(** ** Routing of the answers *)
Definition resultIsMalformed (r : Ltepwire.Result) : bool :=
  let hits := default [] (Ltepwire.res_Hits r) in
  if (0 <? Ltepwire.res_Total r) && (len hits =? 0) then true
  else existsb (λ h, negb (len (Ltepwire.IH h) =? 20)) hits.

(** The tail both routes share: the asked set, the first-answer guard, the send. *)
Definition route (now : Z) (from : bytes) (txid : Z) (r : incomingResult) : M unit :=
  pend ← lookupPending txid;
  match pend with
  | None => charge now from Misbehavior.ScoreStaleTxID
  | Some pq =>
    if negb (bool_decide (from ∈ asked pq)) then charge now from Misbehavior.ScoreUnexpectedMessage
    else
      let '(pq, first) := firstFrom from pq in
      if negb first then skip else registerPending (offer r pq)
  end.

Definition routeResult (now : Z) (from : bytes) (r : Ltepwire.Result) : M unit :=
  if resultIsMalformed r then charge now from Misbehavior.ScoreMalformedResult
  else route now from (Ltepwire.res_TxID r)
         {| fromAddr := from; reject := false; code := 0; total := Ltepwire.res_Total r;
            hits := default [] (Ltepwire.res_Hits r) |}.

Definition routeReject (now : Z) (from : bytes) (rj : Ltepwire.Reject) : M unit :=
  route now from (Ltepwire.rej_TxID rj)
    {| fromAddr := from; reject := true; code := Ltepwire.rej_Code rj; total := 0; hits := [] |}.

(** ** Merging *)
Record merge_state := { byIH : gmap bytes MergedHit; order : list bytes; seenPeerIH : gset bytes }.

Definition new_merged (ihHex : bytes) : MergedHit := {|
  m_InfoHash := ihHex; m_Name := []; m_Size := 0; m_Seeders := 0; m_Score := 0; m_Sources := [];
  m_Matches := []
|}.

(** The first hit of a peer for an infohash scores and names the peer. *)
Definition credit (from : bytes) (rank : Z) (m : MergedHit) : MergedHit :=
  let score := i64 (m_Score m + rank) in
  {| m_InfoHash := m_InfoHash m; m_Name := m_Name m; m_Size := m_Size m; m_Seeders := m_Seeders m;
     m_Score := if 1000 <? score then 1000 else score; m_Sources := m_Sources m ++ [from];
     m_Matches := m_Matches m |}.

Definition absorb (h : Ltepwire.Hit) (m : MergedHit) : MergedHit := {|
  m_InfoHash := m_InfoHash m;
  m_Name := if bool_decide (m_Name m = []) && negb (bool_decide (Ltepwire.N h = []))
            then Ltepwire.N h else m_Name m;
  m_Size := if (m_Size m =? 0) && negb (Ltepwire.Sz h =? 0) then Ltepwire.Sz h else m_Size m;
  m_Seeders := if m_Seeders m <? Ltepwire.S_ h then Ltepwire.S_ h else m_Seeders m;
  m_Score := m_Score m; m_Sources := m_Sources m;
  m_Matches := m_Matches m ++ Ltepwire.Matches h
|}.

→ **YOUR ASSIGNMENT**
In the answer, give the lines from the first line of the data through the line with "Definition routeResult (now", exactly as they appear and with no additions.

→ **ANSWER FOR THE TASK**
(** ** Routing of the answers *)
Definition resultIsMalformed (r : Ltepwire.Result) : bool :=
  let hits := default [] (Ltepwire.res_Hits r) in
  if (0 <? Ltepwire.res_Total r) && (len hits =? 0) then true
  else existsb (λ h, negb (len (Ltepwire.IH h) =? 20)) hits.

(** The tail both routes share: the asked set, the first-answer guard, the send. *)
Definition route (now : Z) (from : bytes) (txid : Z) (r : incomingResult) : M unit :=
  pend ← lookupPending txid;
  match pend with
  | None => charge now from Misbehavior.ScoreStaleTxID
  | Some pq =>
    if negb (bool_decide (from ∈ asked pq)) then charge now from Misbehavior.ScoreUnexpectedMessage
    else
      let '(pq, first) := firstFrom from pq in
      if negb first then skip else registerPending (offer r pq)
  end.

Definition routeResult (now : Z) (from : bytes) (r : Ltepwire.Result) : M unit :=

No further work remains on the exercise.